Supplied material Block Start
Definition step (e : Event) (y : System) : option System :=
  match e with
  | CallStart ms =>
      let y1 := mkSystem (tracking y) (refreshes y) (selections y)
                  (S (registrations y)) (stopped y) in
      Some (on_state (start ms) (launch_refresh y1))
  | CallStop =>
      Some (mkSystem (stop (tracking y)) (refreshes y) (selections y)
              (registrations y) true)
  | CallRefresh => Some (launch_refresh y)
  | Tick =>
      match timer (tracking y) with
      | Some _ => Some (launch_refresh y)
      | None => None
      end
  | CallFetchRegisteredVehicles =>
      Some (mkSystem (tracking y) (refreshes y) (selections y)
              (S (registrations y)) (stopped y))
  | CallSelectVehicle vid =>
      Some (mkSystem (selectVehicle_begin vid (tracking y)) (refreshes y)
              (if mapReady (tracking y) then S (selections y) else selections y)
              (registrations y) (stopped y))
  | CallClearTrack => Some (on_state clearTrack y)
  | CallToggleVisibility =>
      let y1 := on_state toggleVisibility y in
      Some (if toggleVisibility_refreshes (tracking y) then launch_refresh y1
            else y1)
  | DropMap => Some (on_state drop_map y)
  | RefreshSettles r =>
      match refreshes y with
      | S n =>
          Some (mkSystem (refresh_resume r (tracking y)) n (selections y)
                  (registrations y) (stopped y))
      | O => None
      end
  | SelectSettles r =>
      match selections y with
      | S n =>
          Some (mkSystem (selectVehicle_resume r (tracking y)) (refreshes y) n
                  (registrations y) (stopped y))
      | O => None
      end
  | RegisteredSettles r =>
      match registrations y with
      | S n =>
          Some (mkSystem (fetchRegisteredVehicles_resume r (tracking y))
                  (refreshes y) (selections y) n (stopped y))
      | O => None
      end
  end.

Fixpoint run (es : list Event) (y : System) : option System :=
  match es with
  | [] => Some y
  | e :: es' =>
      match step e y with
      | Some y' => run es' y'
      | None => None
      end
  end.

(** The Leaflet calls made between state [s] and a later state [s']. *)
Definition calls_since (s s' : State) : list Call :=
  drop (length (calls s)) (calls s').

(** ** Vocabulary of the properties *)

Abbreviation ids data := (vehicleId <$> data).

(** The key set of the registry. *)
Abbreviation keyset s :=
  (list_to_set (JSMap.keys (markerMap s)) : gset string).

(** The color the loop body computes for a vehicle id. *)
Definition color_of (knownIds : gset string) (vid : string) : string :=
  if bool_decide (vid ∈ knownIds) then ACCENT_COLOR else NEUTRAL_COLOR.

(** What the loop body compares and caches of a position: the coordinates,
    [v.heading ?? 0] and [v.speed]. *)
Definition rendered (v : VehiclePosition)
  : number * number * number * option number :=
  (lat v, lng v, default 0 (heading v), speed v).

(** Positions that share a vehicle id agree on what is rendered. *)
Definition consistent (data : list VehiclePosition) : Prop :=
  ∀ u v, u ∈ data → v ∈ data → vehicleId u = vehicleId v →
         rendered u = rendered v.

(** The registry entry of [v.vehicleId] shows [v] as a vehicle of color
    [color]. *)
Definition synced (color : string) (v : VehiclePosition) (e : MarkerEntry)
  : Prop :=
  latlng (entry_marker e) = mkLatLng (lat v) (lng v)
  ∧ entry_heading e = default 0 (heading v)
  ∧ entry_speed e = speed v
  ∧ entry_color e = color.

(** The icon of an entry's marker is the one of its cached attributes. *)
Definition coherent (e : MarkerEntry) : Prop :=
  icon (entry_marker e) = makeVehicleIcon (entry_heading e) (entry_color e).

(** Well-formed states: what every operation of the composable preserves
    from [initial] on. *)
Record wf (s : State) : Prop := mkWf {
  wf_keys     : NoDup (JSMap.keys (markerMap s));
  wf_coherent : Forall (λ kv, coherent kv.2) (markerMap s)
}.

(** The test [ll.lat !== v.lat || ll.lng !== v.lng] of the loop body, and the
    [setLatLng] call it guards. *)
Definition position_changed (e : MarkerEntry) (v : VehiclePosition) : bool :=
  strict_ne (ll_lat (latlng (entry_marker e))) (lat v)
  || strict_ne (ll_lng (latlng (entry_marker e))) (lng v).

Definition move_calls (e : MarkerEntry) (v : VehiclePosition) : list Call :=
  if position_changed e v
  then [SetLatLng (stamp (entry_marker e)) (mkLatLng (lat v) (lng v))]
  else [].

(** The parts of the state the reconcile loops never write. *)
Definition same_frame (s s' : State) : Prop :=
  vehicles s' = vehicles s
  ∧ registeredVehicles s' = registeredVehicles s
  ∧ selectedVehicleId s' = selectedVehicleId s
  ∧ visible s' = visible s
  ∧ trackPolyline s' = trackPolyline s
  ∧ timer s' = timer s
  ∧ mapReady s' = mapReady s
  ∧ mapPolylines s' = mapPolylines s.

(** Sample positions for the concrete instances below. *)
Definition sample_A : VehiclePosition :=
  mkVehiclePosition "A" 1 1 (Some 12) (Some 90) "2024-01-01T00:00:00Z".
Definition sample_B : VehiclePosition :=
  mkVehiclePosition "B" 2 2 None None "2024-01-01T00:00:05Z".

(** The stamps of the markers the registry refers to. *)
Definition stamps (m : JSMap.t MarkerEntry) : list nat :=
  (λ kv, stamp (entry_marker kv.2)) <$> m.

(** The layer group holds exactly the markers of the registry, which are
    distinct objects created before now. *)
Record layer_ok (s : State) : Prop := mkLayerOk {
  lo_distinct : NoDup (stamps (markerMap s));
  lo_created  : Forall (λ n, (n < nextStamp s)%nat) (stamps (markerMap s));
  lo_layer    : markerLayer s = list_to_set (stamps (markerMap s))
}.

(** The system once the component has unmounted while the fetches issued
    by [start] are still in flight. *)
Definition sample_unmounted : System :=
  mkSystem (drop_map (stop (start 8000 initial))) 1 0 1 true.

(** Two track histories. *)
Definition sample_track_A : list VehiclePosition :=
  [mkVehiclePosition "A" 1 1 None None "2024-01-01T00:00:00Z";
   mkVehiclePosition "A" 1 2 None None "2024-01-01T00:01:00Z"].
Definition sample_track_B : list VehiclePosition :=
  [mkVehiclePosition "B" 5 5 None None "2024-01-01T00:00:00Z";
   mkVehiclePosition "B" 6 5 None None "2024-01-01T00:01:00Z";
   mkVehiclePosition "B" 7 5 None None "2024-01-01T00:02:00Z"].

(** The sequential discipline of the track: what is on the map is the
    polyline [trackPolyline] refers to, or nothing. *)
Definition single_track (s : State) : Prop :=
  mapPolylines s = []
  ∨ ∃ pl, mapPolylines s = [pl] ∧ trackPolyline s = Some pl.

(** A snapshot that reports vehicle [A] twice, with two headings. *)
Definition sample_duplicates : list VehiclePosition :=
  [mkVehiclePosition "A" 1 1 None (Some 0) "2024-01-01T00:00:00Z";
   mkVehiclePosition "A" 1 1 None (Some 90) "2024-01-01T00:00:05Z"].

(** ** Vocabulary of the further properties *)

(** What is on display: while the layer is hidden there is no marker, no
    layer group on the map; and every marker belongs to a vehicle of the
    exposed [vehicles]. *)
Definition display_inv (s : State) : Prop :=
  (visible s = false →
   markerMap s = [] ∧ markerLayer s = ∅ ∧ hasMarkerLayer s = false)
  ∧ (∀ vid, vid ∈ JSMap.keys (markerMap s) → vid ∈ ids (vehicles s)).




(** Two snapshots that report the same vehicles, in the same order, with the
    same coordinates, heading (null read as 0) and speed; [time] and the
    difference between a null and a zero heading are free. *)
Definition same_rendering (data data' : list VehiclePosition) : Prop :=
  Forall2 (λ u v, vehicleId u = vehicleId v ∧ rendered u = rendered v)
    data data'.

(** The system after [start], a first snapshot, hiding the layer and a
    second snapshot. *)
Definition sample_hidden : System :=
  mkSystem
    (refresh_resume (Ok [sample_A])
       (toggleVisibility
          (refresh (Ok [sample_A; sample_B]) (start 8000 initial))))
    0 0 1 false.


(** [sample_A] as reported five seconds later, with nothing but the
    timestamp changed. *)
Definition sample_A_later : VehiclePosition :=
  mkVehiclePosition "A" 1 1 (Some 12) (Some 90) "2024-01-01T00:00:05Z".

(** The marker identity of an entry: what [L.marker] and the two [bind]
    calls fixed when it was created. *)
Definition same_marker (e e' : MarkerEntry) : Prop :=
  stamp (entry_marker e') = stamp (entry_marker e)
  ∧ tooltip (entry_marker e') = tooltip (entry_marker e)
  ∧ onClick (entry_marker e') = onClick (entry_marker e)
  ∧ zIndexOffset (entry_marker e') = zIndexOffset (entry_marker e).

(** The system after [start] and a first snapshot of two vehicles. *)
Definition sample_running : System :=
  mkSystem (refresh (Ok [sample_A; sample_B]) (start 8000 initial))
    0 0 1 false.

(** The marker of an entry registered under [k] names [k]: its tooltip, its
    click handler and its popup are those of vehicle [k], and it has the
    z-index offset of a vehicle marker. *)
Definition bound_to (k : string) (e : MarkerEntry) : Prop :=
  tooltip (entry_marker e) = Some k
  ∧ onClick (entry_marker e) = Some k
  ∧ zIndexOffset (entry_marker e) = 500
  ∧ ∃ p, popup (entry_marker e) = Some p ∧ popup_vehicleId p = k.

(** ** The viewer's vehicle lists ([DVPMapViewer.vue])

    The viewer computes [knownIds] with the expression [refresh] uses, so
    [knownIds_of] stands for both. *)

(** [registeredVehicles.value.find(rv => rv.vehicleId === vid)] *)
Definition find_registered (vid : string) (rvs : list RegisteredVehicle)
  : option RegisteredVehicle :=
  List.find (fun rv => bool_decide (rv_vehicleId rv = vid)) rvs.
Supplied material Block End
Supplied material Block Start
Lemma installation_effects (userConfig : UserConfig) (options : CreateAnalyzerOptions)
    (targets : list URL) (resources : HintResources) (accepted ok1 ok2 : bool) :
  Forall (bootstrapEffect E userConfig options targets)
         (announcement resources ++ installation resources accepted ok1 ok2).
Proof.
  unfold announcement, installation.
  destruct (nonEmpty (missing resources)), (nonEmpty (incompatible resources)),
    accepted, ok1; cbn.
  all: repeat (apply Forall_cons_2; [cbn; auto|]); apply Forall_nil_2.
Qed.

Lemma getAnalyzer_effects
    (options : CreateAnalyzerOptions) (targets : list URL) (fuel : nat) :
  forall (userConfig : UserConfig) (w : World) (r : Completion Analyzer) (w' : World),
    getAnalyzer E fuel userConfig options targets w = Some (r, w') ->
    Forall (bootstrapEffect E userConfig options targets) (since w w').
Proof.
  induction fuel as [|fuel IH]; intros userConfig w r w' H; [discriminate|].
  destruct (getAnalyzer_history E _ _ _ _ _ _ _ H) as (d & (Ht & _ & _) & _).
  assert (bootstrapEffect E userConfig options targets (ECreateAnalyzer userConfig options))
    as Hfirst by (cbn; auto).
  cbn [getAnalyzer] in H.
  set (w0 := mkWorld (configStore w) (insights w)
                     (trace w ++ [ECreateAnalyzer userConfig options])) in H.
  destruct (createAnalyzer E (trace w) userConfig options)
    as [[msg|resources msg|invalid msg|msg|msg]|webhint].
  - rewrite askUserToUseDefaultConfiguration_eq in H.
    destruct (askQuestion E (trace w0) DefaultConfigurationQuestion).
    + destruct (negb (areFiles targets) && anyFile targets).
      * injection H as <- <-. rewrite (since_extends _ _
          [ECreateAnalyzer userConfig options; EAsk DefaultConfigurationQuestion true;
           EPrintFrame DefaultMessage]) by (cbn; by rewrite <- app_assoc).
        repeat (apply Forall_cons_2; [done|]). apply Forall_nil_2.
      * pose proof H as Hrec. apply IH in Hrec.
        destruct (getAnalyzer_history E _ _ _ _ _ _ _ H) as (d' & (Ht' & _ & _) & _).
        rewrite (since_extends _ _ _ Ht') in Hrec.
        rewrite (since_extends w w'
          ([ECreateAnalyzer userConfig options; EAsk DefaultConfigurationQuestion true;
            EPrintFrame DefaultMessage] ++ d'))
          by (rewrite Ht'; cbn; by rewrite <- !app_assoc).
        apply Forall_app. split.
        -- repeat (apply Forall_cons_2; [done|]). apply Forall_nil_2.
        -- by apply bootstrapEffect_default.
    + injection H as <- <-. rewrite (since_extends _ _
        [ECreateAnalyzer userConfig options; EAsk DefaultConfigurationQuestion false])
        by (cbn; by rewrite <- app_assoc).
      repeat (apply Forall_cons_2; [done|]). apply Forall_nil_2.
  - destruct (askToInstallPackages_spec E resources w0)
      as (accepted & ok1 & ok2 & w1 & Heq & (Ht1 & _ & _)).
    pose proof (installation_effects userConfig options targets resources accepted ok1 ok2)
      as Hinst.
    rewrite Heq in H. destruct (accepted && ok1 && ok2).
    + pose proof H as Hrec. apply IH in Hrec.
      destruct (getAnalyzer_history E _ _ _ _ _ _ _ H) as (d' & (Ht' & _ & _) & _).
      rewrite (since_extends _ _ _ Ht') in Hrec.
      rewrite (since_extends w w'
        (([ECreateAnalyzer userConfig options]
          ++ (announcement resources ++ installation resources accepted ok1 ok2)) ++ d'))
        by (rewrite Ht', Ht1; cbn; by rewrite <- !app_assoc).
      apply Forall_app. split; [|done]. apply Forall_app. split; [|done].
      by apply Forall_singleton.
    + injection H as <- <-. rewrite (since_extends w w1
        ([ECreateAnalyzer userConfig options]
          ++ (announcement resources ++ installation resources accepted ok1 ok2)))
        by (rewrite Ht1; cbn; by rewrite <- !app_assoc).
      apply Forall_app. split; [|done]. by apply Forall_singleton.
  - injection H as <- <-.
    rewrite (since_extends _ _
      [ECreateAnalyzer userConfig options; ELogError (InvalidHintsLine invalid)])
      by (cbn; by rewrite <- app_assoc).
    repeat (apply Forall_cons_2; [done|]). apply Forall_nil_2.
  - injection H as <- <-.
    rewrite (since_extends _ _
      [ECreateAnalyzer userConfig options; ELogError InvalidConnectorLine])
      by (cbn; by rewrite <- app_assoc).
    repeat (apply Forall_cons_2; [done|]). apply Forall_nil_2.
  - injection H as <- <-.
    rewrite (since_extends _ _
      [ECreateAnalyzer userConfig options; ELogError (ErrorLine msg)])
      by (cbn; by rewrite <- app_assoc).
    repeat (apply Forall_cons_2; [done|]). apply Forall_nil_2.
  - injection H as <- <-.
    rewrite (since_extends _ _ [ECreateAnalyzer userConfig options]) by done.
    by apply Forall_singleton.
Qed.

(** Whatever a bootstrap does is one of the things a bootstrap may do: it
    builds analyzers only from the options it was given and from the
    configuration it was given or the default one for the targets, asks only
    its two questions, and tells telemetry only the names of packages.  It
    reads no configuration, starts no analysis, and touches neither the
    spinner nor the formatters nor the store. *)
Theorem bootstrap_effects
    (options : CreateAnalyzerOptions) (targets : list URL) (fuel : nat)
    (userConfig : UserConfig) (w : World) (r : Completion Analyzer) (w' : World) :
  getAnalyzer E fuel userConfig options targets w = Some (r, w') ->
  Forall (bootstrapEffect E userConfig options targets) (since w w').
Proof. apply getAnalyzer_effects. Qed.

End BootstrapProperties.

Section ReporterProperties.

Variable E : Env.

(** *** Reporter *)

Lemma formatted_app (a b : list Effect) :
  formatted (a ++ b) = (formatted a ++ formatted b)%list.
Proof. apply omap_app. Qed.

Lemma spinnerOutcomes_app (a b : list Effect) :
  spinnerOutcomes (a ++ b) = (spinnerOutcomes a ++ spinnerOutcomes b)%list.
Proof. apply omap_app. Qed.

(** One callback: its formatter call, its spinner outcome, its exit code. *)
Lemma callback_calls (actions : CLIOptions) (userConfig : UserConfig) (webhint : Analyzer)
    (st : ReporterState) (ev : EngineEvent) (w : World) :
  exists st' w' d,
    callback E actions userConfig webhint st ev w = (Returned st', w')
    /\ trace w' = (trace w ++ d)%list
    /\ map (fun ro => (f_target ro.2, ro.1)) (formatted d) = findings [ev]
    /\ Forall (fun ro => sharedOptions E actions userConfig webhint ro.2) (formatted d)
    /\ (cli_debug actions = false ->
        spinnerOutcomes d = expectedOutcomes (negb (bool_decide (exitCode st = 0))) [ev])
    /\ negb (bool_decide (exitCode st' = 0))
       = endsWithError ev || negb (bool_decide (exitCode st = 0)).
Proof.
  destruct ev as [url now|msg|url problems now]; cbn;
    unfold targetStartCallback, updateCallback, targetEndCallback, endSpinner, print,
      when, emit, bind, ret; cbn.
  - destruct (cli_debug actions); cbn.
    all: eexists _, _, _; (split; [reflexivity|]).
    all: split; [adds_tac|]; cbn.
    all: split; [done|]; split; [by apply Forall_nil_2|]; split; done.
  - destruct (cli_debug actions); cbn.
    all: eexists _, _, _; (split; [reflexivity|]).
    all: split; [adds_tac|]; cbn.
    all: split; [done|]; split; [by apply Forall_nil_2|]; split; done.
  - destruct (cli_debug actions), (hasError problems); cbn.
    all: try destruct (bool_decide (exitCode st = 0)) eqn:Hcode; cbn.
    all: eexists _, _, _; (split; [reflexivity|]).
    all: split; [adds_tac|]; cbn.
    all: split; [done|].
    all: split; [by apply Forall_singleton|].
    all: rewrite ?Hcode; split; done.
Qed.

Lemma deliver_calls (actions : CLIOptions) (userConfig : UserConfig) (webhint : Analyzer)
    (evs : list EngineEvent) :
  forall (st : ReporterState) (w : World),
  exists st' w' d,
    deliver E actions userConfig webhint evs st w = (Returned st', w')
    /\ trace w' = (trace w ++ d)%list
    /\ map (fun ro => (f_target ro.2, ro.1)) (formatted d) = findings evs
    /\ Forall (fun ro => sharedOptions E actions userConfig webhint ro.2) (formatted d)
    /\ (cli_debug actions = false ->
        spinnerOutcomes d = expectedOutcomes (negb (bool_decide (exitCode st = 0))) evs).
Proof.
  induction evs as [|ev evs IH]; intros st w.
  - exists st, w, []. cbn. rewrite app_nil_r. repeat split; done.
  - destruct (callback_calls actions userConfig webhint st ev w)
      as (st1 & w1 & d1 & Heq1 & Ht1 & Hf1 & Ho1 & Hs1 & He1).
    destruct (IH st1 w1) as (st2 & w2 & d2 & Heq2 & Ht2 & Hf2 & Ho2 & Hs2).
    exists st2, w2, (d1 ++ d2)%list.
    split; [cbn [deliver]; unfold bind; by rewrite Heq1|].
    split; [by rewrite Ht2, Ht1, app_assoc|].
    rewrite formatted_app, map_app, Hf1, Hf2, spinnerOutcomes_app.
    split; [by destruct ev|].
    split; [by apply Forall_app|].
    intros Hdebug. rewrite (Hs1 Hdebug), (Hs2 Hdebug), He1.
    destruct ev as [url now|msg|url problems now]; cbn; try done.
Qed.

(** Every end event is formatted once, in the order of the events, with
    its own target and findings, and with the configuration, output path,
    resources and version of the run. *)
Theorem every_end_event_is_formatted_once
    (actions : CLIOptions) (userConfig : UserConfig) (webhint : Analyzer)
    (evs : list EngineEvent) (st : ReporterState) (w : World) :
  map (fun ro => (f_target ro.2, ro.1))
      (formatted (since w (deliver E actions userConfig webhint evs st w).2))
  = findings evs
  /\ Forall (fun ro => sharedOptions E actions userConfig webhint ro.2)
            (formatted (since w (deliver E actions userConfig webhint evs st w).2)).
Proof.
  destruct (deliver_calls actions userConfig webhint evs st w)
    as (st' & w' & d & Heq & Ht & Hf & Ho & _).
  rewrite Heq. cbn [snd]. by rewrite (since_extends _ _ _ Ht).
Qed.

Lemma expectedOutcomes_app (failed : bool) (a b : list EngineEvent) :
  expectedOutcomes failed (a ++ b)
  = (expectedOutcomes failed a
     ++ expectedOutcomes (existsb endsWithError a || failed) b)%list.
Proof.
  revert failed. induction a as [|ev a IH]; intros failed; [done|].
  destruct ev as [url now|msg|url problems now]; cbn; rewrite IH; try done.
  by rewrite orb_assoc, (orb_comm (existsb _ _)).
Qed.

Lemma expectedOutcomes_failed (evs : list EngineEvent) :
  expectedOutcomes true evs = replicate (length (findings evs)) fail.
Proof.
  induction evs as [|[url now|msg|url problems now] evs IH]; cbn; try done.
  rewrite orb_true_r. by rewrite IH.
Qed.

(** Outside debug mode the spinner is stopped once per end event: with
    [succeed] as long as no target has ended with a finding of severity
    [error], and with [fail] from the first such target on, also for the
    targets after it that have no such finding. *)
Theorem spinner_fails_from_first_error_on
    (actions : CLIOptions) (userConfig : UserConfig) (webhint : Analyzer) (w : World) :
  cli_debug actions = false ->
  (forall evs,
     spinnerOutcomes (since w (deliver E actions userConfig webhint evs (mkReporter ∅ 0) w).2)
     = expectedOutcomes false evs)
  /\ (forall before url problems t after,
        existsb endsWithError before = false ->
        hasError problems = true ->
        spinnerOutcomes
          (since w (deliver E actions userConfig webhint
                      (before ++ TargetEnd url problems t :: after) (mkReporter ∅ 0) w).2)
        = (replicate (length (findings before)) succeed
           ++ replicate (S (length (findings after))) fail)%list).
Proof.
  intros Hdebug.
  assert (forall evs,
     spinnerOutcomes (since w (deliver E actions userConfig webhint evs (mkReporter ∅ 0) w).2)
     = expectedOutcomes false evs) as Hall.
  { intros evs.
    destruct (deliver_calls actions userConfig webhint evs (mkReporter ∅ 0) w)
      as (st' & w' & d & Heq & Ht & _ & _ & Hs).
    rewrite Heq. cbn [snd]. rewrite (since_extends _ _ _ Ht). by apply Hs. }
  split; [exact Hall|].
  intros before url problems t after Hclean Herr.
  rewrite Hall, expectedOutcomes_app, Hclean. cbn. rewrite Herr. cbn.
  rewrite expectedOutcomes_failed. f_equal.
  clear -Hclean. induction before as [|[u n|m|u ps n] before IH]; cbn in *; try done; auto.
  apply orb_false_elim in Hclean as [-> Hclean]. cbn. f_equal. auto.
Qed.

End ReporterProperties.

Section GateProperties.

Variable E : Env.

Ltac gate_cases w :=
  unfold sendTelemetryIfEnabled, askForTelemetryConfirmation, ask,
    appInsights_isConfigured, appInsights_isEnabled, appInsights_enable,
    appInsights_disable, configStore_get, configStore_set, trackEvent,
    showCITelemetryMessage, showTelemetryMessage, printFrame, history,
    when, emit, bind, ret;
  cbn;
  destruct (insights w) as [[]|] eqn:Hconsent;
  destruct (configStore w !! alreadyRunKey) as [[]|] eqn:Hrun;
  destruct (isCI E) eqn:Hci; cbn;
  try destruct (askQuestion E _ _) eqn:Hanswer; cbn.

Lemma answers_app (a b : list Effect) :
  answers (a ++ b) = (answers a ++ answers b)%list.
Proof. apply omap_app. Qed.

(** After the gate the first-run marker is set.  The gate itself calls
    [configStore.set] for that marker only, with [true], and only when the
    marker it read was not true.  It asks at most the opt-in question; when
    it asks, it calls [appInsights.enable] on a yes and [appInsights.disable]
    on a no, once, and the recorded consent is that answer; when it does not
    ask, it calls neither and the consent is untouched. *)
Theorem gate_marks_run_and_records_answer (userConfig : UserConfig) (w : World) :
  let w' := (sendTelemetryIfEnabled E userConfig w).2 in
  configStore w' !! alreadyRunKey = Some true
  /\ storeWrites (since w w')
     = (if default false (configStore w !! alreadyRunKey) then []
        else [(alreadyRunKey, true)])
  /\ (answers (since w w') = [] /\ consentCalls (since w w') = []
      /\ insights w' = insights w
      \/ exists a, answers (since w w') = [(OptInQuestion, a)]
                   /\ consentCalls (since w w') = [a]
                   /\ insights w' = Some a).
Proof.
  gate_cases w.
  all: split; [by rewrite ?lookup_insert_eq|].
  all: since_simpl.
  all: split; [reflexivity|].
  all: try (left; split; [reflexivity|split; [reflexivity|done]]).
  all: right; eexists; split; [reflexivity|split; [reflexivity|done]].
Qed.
Supplied material Block End
All lines of the entries containing the string "ECreateAnalyzer" must be shown in full.

Reply to the task:
  assert (bootstrapEffect E userConfig options targets (ECreateAnalyzer userConfig options))
                     (trace w ++ [ECreateAnalyzer userConfig options])) in H.
          [ECreateAnalyzer userConfig options; EAsk DefaultConfigurationQuestion true;
          ([ECreateAnalyzer userConfig options; EAsk DefaultConfigurationQuestion true;
        [ECreateAnalyzer userConfig options; EAsk DefaultConfigurationQuestion false])
        (([ECreateAnalyzer userConfig options]
        ([ECreateAnalyzer userConfig options]
      [ECreateAnalyzer userConfig options; ELogError (InvalidHintsLine invalid)])
      [ECreateAnalyzer userConfig options; ELogError InvalidConnectorLine])
      [ECreateAnalyzer userConfig options; ELogError (ErrorLine msg)])
    rewrite (since_extends _ _ [ECreateAnalyzer userConfig options]) by done.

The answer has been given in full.